-- PROBLEM DETAILS --
Across these entries, report how many lines include the string "pose", with nothing but the number.

[Collected data]
^^^^^^^^
(** ** The early answer *)
(** Whether the cell after [history] qualifies. *)
Definition qualifies_after (policy : EarlyAnswerPolicy) (history : list CellEvidence) (cell : CellEvidence) : bool :=
  early_qualifies policy
    (background_current
       (foldl (fun b c => background_push (ce_audio c) b) (background_new (ea_background_speech_vad policy)) history))
    (ce_audio cell).
(** [run] are the cells that qualified one after the other up to now, and no more:
    the cell before them did not. *)
Definition longest_run (policy : EarlyAnswerPolicy) (cells run : list CellEvidence) : Prop :=
  exists before, cells = before ++ run /\
  (forall pre c post, run = pre ++ c :: post -> qualifies_after policy (before ++ pre) c = true) /\
  (forall pre c, before = pre ++ [c] -> qualifies_after policy pre c = false).

Lemma longest_run_le policy cells run run' :
  longest_run policy cells run -> longest_run policy cells run' -> (length run <= length run')%nat.
Proof.
  intros (before & -> & Hrun & _) (before' & Heq & _ & Hb'). destruct (decide (length run <= length run')%nat); [done|].
  exfalso. destruct (app_eq_inv _ _ _ _ Heq) as [(k & -> & ->)|(k & -> & ->)].
  - rewrite length_app in *. lia.
  - destruct k as [|c k _] using rev_ind; [by cbn in *|]. rewrite <- app_assoc in Hrun. cbn in Hrun.
    specialize (Hrun k c run' eq_refl). rewrite (Hb' (before ++ k) c) in Hrun by apply app_assoc. done.
Qed.
Lemma longest_run_unique policy cells run run' :
  longest_run policy cells run -> longest_run policy cells run' -> run = run'.
Proof.
  intros H H'. assert (Hl : length run = length run').
  { pose proof (longest_run_le _ _ _ _ H H'). pose proof (longest_run_le _ _ _ _ H' H). lia. }
  destruct H as (before & -> & _), H' as (before' & Heq & _). by apply app_inj_2 in Heq as [_ ?].
Qed.

Definition watch (policy : EarlyAnswerPolicy) (cells : list CellEvidence) : EarlyAnswerWatch :=
  foldl (fun w c => (early_observe c w).1) (early_new policy) cells.

Lemma watch_state policy cells :
  let w := watch policy cells in
  ew_policy w = policy /\
  ew_background w =
    foldl (fun b c => background_push (ce_audio c) b) (background_new (ea_background_speech_vad policy)) cells /\
  exists run, longest_run policy cells run /\ ew_streak w = N.of_nat (length run) /\
    ew_streak_start w = (fun c => cell_start (ce_cell c)) <$> head run.
Proof.
  cbv zeta. induction cells as [|c cells IH] using rev_ind.
  - split_and!; [done..|]. exists []. split; [|done]. exists []. split_and!; [done| |]; intros pre c; [intros post|]; intros Heq; by destruct pre.
  - destruct IH as (Hp & Hb & run & (before & -> & Hrun & Hbefore) & Hs & Hst). remember (before ++ run) as h eqn:Hh.
    unfold watch in *. rewrite !foldl_app. cbn [foldl]. set (w := foldl _ (early_new policy) h) in *.
    unfold early_observe. cbv zeta. cbn [ew_policy ew_background ew_streak ew_streak_start]. rewrite Hp, Hb.
    fold (qualifies_after policy h c).
    destruct (qualifies_after policy h c) eqn:Eq; subst h; cbn [negb fst ew_policy ew_background ew_streak ew_streak_start].
    + split_and!; [done..|].
      exists (run ++ [c]). split_and!.
      * exists before. split_and!; [by rewrite app_assoc| |exact Hbefore]. intros pre c' post Heq.
        destruct post as [|d post] using rev_ind.
        -- apply app_inj_tail in Heq as [-> ->]. done.
        -- rewrite app_comm_cons, app_assoc in Heq. apply app_inj_tail in Heq as [Heq _]. by eapply Hrun.
      * rewrite Hs, length_app. cbn. lia.
      * rewrite Hst. by destruct run.
    + split_and!; [done..|].
      exists []. split_and!; [|done..]. exists ((before ++ run) ++ [c]). split_and!; [by rewrite app_nil_r| |].
      * intros pre c' post Heq. by destruct pre.
      * intros pre c' [<- <-]%app_inj_tail. done.
Qed.
(** A reply's command speech never begins inside its opening guard, and a run that
    opens after it is dated back over exactly the cells said: from the cell it is
    dated back to, every cell up to the one that opened it was voiced without a
    break, and it is dated back only into the guard and never before the cell that
    holds the trigger. *)
Theorem reply_runs_dated_back p trigger reply first cells cell b f ro :
  consecutive first (cells ++ [(cell, b, f)]) ->
  (classify cell b f (classify_all (classifier_new p trigger reply) cells).1).2 =
    mkClassified Cc_CommandSpeech Cr_Vad (Some ro) ->
  exists k, ro_start ro = cell_start k /\ k + ro_dated_back_cells ro = ce_cell cell /\
  (forall g, reply ≫= ra_guard_until = Some g -> trigger < cell_end (ce_cell cell) -> g <= cell_start (ce_cell cell)) /\
  (0 < ro_dated_back_cells ro ->
     (exists g, reply ≫= ra_guard_until = Some g /\ ro_start ro < N.max g (round_down trigger CELL_SAMPLES + 1)) /\
     sample_cell trigger <= k /\
     forall j, j ∈ cells -> k <= ce_cell j.1.1 -> vad_voiced p j = true).
Proof.
  intros Hc. pose proof (classify_all_fixed (classifier_new p trigger reply) cells) as (Hp & Ht & Hr).
  pose proof (classify_all_voiced p trigger reply first _ Hc) as Hv. rewrite classify_all_app in Hv.
  destruct (classify_all _ cells) as [c judged]. cbn [fst classify_all classifier_new cf_policy cf_trigger cf_reply] in *.
  destruct (classify cell b f c) as [c' d] eqn:E. cbn [fst snd] in *. intros ->.
  destruct (classify_opened _ _ _ _ _ _ ro E eq_refl) as (_ & _ & Hg & Hs & Hd). rewrite Hr, Ht in *. clear E Hp Ht Hr.
  assert (Hnone : ro_start ro = cell_start (ce_cell cell) -> ro_dated_back_cells ro = 0).
  { intros Heq. rewrite Hd, Heq. unfold sample_since. by rewrite N.sub_diag. }
  destruct (reply ≫= ra_guard_until) as [g|];
    [|exists (ce_cell cell); rewrite (Hnone Hs); split_and!; [done|lia|done|lia]].
  destruct (cf_voiced_since c') as [since|];
    [|exists (ce_cell cell); rewrite (Hnone Hs); split_and!; [done|lia|done|lia]].
  destruct (N.ltb_spec since g) as [Hlt|];
    [|exists (ce_cell cell); rewrite (Hnone Hs); split_and!; [done|lia|done|lia]].
  destruct Hv as [Hv]. destruct (Hv since eq_refl) as (k & Hk & -> & Hall).
  rewrite round_down_mul in Hs by done. exists (N.min (N.max k (sample_cell trigger)) (ce_cell cell)).
  assert (Hstart : ro_start ro = cell_start (N.min (N.max k (sample_cell trigger)) (ce_cell cell))).
  { rewrite Hs. unfold cell_start, sample_cell, CELL_SAMPLES. lia. }
  assert (Hdated : ro_dated_back_cells ro = ce_cell cell - N.min (N.max k (sample_cell trigger)) (ce_cell cell)).
  { rewrite Hd, Hstart. unfold sample_since, cell_start, CELL_SAMPLES.
    rewrite <- N.mul_sub_distr_r, N.div_mul by done. done. }
  split_and!; [done|lia|done|]. intros Hpos. split_and!.
  - exists g. split; [done|]. rewrite Hs. rewrite round_down_mul by done. lia.
  - lia.
  - intros j [i Hi]%list_elem_of_lookup Hj. apply (Hall i); [by apply lookup_app_l_Some|]. lia.
Qed.

(** The window opens at sample 10240, guarded to 15360; the answer begins inside the
    guard and is still going on after it. *)
Definition sample_judgement (vad : F32) (i : nat) : Judgement :=
  (mkCellEvidence (N.of_nat i) (Ca_Present (Some (-3000)%Z) (Some 4) (Vi_Probability vad) (mkEchoCell El_NoReference Rc_Silent)),
   None, None).
Definition sample_reply : list Judgement := (sample_judgement 0 <$> seq 10 13) ++ (sample_judgement 1063675494 <$> seq 23 7).
Lemma reply_runs_dated_back_witness :
  let ra := mkReplyAttribution (Some 15360) in
  let last := sample_judgement 1063675494 30 in
  (classify last.1.1 None None (classify_all (classifier_new attribution_default 10240 (Some ra)) sample_reply).1).2 =
    mkClassified Cc_CommandSpeech Cr_Vad (Some (mkRunOpen 11776 7)) /\
  exists k, 11776 = cell_start k /\ k + 7 = 30 /\
  (forall g, Some 15360 = Some g -> 10240 < cell_end 30 -> g <= cell_start 30) /\
  (0 < 7 -> (exists g, Some 15360 = Some g /\ 11776 < N.max g (round_down 10240 CELL_SAMPLES + 1)) /\
     sample_cell 10240 <= k /\ forall j, j ∈ sample_reply -> k <= ce_cell j.1.1 -> vad_voiced attribution_default j = true).
Proof.
  cbv zeta. split; [vm_compute; reflexivity|].
  apply (reply_runs_dated_back attribution_default 10240 (Some (mkReplyAttribution (Some 15360))) 10 sample_reply
           (mkCellEvidence 30 (Ca_Present (Some (-3000)%Z) (Some 4) (Vi_Probability 1063675494) (mkEchoCell El_NoReference Rc_Silent)))
           None None (mkRunOpen 11776 7)).
  - vm_compute. tauto.
  - vm_compute. reflexivity.
Defined.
^^^^^^^^
-- WRITTEN RESPONSE --
3